Infrastructure must keep working

Kingston said that business was working feverishly in about 20 workgroups to support government’s efforts to keep the economy alive while launching an unprecedented response to an unprecedented public health emergency. He said it is essential to keep communications shored up, to minimise load shedding (which Eskom is succeeding in doing), to ensure that water and sanitation systems are bolstered and that commuter transportation keeps working.

The business response was conceived when Aspen Pharmacare executive Stavros Nicolaou convened a meeting to reinforce the country’s health platform. The private sector has assisted with testing, tracking and tracing which are key to the response to Covid-19. Discovery Health CEO Jonny Broomberg with Netcare CEO Richard Friedland are heading this workstream.

This health platform group is also part of the government’s planning to ensure South Africa has sufficient protective equipment (gloves, masks, suits) and medical devices (such as ventilators, the shortage of which is a red flag around the world).

“We are not doing anything in competition with, but instead only in collaboration with and in support of the government,” stressed Kingston, who said that crisis management required an all-in approach.

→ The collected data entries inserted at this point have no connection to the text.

(** * Dark-store rack layout optimizer: placement and scoring engine

    A shallow embedding of the three JavaScript engines of the repository

    - [optimizer.js]        class [RackOptimizer]  (metres, 2 m grid),
    - the enhanced engine   class [RackOptimizer]  (feet, 4 ft grid, store
                            shapes, genetic search),
    - [image-optimizer.js]  class [ImageLayoutOptimizer],

    followed by the properties of their placement validator, grid and
    genetic strategies, rack generator and scoring model.

    JavaScript numbers are IEEE 754 binary64 values: they are modelled by
    Rocq's primitive floats, so that [0 / 0] is [nan], [1 / 0] is
    [infinity] and every comparison with [nan] is [false], exactly as in
    the source.  [Math.random] is modelled by an explicit sequence of draws
    threaded through the randomised methods. *)

From Stdlib Require Import Floats ZArith List String Bool Lia.
From Stdlib Require Import DecimalString.
From Stdlib Require DecimalNat DecimalFacts.
Import ListNotations.

(* Decimal literals such as 0.3 denote the nearest binary64 value, as they
   do in JavaScript. *)
Set Warnings "-inexact-float".

Open Scope float_scope.

(** ** JavaScript numbers and the [Math] object *)

Module JS.

(** [a > b] and [a >= b]: false as soon as one side is [NaN]. *)
Definition gtb (a b : float) : bool := b <? a.
Definition geb (a b : float) : bool := b <=? a.

(** An integer as a number (exact below 2^53). *)
Definition float_of_Z (z : Z) : float :=
  match z with
  | Z0 => 0
  | Zpos p => SF2Prim (S754_finite false p 0)
  | Zneg p => SF2Prim (S754_finite true p 0)
  end.

(** [array.length] as a number. *)
Definition float_of_nat (n : nat) : float := float_of_Z (Z.of_nat n).

(** [Math.floor]: [NaN], the infinities and the zeros are returned as they
    are; a finite [m * 2^e] with [e < 0] is rounded towards minus infinity. *)
Definition Math_floor (v : float) : float :=
  match Prim2SF v with
  | S754_finite s m e =>
      if (0 <=? e)%Z then v
      else float_of_Z (Z.shiftr (if s then Z.neg m else Z.pos m) (- e))
  | _ => v
  end.

(** [Math.round]: the nearest integer, ties towards plus infinity; a
    negative argument that rounds to zero gives [-0]. *)
Definition Math_round (v : float) : float :=
  match Prim2SF v with
  | S754_finite s m e =>
      if (0 <=? e)%Z then v
      else
        let f := Math_floor v in
        let r := if 0.5 <=? v - f then f + 1 else f in
        if s && (r =? 0) then -0 else r
  | _ => v
  end.

(** [Math.max(a, b)] and [Math.min(a, b)]: [NaN] if either argument is
    [NaN]; [+0] is larger than [-0]. *)
Definition Math_max (a b : float) : float :=
  if is_nan a || is_nan b then nan
  else if a <? b then b
  else if b <? a then a
  else if get_sign a then b else a.

Definition Math_min (a b : float) : float :=
  if is_nan a || is_nan b then nan
  else if a <? b then a
  else if b <? a then b
  else if get_sign a then a else b.

Definition Math_sqrt (v : float) : float := PrimFloat.sqrt v.

(** [Math.pow(v, 2)], the only use of [Math.pow] in the engines: the
    square of [v]. *)
Definition Math_pow2 (v : float) : float := v * v.

(** The key of [array[v]] for a number [v]: an index when [v] is a
    non-negative integer (or a zero), no index otherwise. *)
Definition index_of (v : float) : option Z :=
  match Prim2SF v with
  | S754_zero _ => Some 0%Z
  | S754_finite false m e =>
      if (0 <=? e)%Z then Some (Z.shiftl (Z.pos m) e)
      else
        let z := Z.shiftr (Z.pos m) (- e) in
        if (Z.shiftl z (- e) =? Z.pos m)%Z then Some z else None
  | _ => None
  end.

(** [array[v]]: the element at that index, [undefined] ([None]) when there
    is none. *)
Definition element {A : Type} (array : list A) (v : float) : option A :=
  match index_of v with
  | Some z =>
      if (z <? Z.of_nat (List.length array))%Z
      then nth_error array (Z.to_nat z)
      else None
  | None => None
  end.

(** The decimal numeral of a counter, as a template literal prints it. *)
Definition decimal (n : nat) : string := NilZero.string_of_uint (Nat.to_uint n).

(** SameValueZero, the equality of [Set]: [NaN] equals [NaN], [+0]
    equals [-0]. *)
Definition sameValueZero (a b : float) : bool :=
  (a =? b) || (is_nan a && is_nan b).

(** [[...new Set(values)]]: the distinct values in order of first
    occurrence. *)
Definition setOf (values : list float) : list float :=
  fold_left
    (fun seen v => if existsb (sameValueZero v) seen then seen else seen ++ [v])
    values [].

(** [array.sort(compare)] is a stable sort: an element is inserted after
    every element it does not have to precede.  [compare a b > 0] asks
    for [b] before [a]. *)
Section Sort.
Context {A : Type} (compare : A -> A -> float).

Fixpoint insertSorted (v : A) (sorted : list A) : list A :=
  match sorted with
  | [] => [v]
  | e :: rest =>
      if gtb (compare e v) 0 then v :: e :: rest
      else e :: insertSorted v rest
  end.

Definition sort (l : list A) : list A :=
  fold_left (fun sorted v => insertSorted v sorted) l [].

End Sort.

(** *** [Math.random] and exceptions

    A randomised method reads the sequence of draws [src] from the cursor
    on and returns its result with the new cursor; [None] is a thrown
    [TypeError] (a property read on [undefined] or [null]). *)
Definition Rand (A : Type) : Type := (nat -> float) -> nat -> option (A * nat).

Definition ret {A} (a : A) : Rand A := fun _ n => Some (a, n).

Definition bind {A B} (m : Rand A) (k : A -> Rand B) : Rand B :=
  fun src n =>
    match m src n with
    | Some (a, n') => k a src n'
    | None => None
    end.

Definition Math_random : Rand float := fun src n => Some (src n, S n).

Definition throw {A} : Rand A := fun _ _ => None.

(** The value a run returns, the cursor dropped. *)
Definition run {A} (m : Rand A) (src : nat -> float) : option A :=
  match m src 0%nat with
  | Some (a, _) => Some a
  | None => None
  end.

End JS.

Import JS.

Notation "x <- m ;; k" := (bind m (fun x => k))
  (at level 61, m at next level, right associativity).

(** ** Data model *)

Module Point.
Record t : Type := mk { x : float; y : float }.
End Point.

Module Dimensions.
Record t : Type := mk { width : float; height : float }.
End Dimensions.

Inductive RackType : Type := standard | high_density | freezer | bulk.

(** The type as the string the source uses for it. *)
Definition typeName (ty : RackType) : string :=
  match ty with
  | standard => "standard"
  | high_density => "high-density"
  | freezer => "freezer"
  | bulk => "bulk"
  end.

Module RackSpec.
Record t : Type := mk {
  width : float;
  height : float;
  capacity : float;
  color : string;
  name : option string
}.
End RackSpec.

(** A rack: [{ id, type, ...spec, position }], [position] being [null]
    until the rack is placed. *)
Module Rack.
Record t : Type := mk {
  id : string;
  type : RackType;
  width : float;
  height : float;
  capacity : float;
  color : string;
  name : option string;
  position : option Point.t
}.

(** [{ ...rack, position: p }], also the effect of [rack.position = p]. *)
Definition withPosition (rack : t) (p : option Point.t) : t :=
  mk (id rack) (type rack) (width rack) (height rack) (capacity rack)
     (color rack) (name rack) p.

Definition dimensions (rack : t) : Dimensions.t :=
  Dimensions.mk (width rack) (height rack).
End Rack.

(** One rectangle of a store shape. *)
Module StoreSection.
Record t : Type := mk { x : float; y : float; width : float; height : float }.
End StoreSection.

(** A fixed obstacle ([layout.constraints]). *)
Module Constraint.
Record t : Type := mk {
  name : string;
  position : Point.t;
  dimensions : Dimensions.t;
  type : string;
  color : string
}.
End Constraint.

Module Layout.
Record t : Type := mk {
  width : float;
  height : float;
  storeShape : option (list StoreSection.t);
  constraints : list Constraint.t;
  entrance : Point.t;
  loadingDock : Point.t
}.
End Layout.

Module ScoreResult.
Record t : Type := mk {
  totalScore : float;
  layoutEfficiency : float;
  accessibility : float;
  workflow : float
}.
End ScoreResult.

Module Metrics.
Record t : Type := mk {
  totalRacks : nat;
  totalCapacity : float;
  avgDistanceToEntrance : float;
  avgDistanceToDock : float;
  areaUtilization : float;
  layoutEfficiency : float;
  accessibility : float;
  workflow : float
}.
End Metrics.

(** What a placement strategy returns: [{ racks, score, metrics }]. *)
Module Solution.
Record t : Type := mk {
  racks : list Rack.t;
  score : float;
  metrics : Metrics.t
}.
End Solution.

(** An entry of the evaluated population of the genetic strategy. *)
Module Evaluated.
Record t : Type := mk {
  individual : list Rack.t;
  fitness : float;
  solution : Solution.t
}.
End Evaluated.

(** What [optimizeLayout] returns. *)
Module OptimizationResult.
Record t : Type := mk {
  racks : list Rack.t;
  score : float;
  metrics : Metrics.t;
  layout : Layout.t
}.
End OptimizationResult.

(** The rack counts of a configuration, as [parseInt] delivers them; a
    count that is not positive generates no rack. *)
Module RackCounts.
Record t : Type := mk {
  standardRacks : Z;
  highDensityRacks : Z;
  freezerRacks : Z;
  bulkRacks : Z
}.
End RackCounts.

(** The engine object ([this]): the fields set by the constructor, and the
    two literals of the method bodies in which the engines differ, the grid
    step of [placeRacks] and the density placeholder of [calculateScore]. *)
Module RackOptimizer.
Record t : Type := mk {
  rackSpecs : RackType -> RackSpec.t;
  minAisleWidth : float;
  populationSize : nat;
  generations : nat;
  mutationRate : float;
  eliteCount : nat;
  gridStep : float;
  densityPlaceholder : float
}.
End RackOptimizer.

(** [array[i] = v] for an index inside the array. *)
Fixpoint updateAt {A : Type} (i : nat) (v : A) (l : list A) : list A :=
  match l, i with
  | [], _ => []
  | _ :: rest, O => v :: rest
  | e :: rest, S i' => e :: updateAt i' v rest
  end.

(** The entries of an array that are not [undefined]. *)
Definition defined {A : Type} (l : list (option A)) : list A :=
  flat_map (fun e => match e with Some a => [a] | None => [] end) l.

(** ** Geometry kernel *)

Definition rectanglesOverlap (pos1 : Point.t) (dim1 : Dimensions.t)
    (pos2 : Point.t) (dim2 : Dimensions.t) : bool :=
  negb ((Point.x pos1 + Dimensions.width dim1 <=? Point.x pos2)
        || (Point.x pos2 + Dimensions.width dim2 <=? Point.x pos1)
        || (Point.y pos1 + Dimensions.height dim1 <=? Point.y pos2)
        || (Point.y pos2 + Dimensions.height dim2 <=? Point.y pos1)).

Definition calculateDistance (pos1 pos2 : Point.t) : float :=
  Math_sqrt (Math_pow2 (Point.x pos1 - Point.x pos2)
             + Math_pow2 (Point.y pos1 - Point.y pos2)).

(** The centre of the footprint of [rack] when it stands at [position]. *)
Definition rackCenter (rack : Rack.t) (position : Point.t) : Point.t :=
  Point.mk (Point.x position + Rack.width rack / 2)
           (Point.y position + Rack.height rack / 2).

Definition isPointInStore (px py : float) (storeShape : list StoreSection.t)
    : bool :=
  existsb
    (fun section =>
       geb px (StoreSection.x section)
       && (px <=? StoreSection.x section + StoreSection.width section)
       && geb py (StoreSection.y section)
       && (py <=? StoreSection.y section + StoreSection.height section))
    storeShape.

Definition isRackInStoreShape (rack : Rack.t) (position : Point.t)
    (storeShape : list StoreSection.t) : bool :=
  let rackCorners :=
    [ Point.mk (Point.x position) (Point.y position);
      Point.mk (Point.x position + Rack.width rack) (Point.y position);
      Point.mk (Point.x position) (Point.y position + Rack.height rack);
      Point.mk (Point.x position + Rack.width rack)
               (Point.y position + Rack.height rack) ] in
  forallb (fun corner => isPointInStore (Point.x corner) (Point.y corner) storeShape)
          rackCorners.

Definition calculateVariance (values : list float) : float :=
  match values with
  | [] => 0
  | _ =>
      let n := float_of_nat (List.length values) in
      let mean := fold_left (fun sum val => sum + val) values 0 / n in
      fold_left (fun sum val => sum + Math_pow2 (val - mean)) values 0 / n
  end.

(** The gaps [coords[i] - coords[i-1]] for [i] from 1 on. *)
Fixpoint spacings (coords : list float) : list float :=
  match coords with
  | previous :: ((current :: _) as rest) => (current - previous) :: spacings rest
  | _ => []
  end.

(** The racks of a list that have a position ([rack.position] is truthy). *)
Definition isPlaced (rack : Rack.t) : bool :=
  match Rack.position rack with Some _ => true | None => false end.

(** ** The engine *)

Section Engine.

Variable this : RackOptimizer.t.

“Historically people work in silos. (This requires) agility and impact. We can’t possibly do this without leveraging all the resources of the business community,” he said.

Production lines are being repurposed for the Covid-19 effort: Distell, for example, is producing sanitiser and Sasol is likely to contribute too. In France, for example, LVMH has stopped perfume production to make sanitiser.

In the US, President Donald Trump has instructed GM to now produce ventilators after a life-threatening shortage has emerged (Covid-19 being a respiratory disease). The major law firms have contributed people and free hours for any legal work that is necessary and the Big Four professional service companies – KPMG, PwC, Deloitte and EY – have assembled a project management office to manage the business Marshall Plan for Covid-19.

Three of the four have been named in various aspects of South Africa’s State Capture story – all are working pro bono now in an interesting twist.

“We have been overwhelmed by support and resources and the Solidarity Fund (a private sector-led initiative to help the public purse fund the Covid-19 battle-plan) was one of the initiatives along the way,” said Kingston.

The fund is believed to have attracted R250-million so far. Asked what impact State Capture had had on South Africa’s ability to stage a response to the virus that threatens the world, Kingston said:

“I have no doubt we have been fundamentally incapacitated. The president has repeatedly talked about the incapacity of the state. The ability to respond has undoubtedly been compromised by ten lost years.”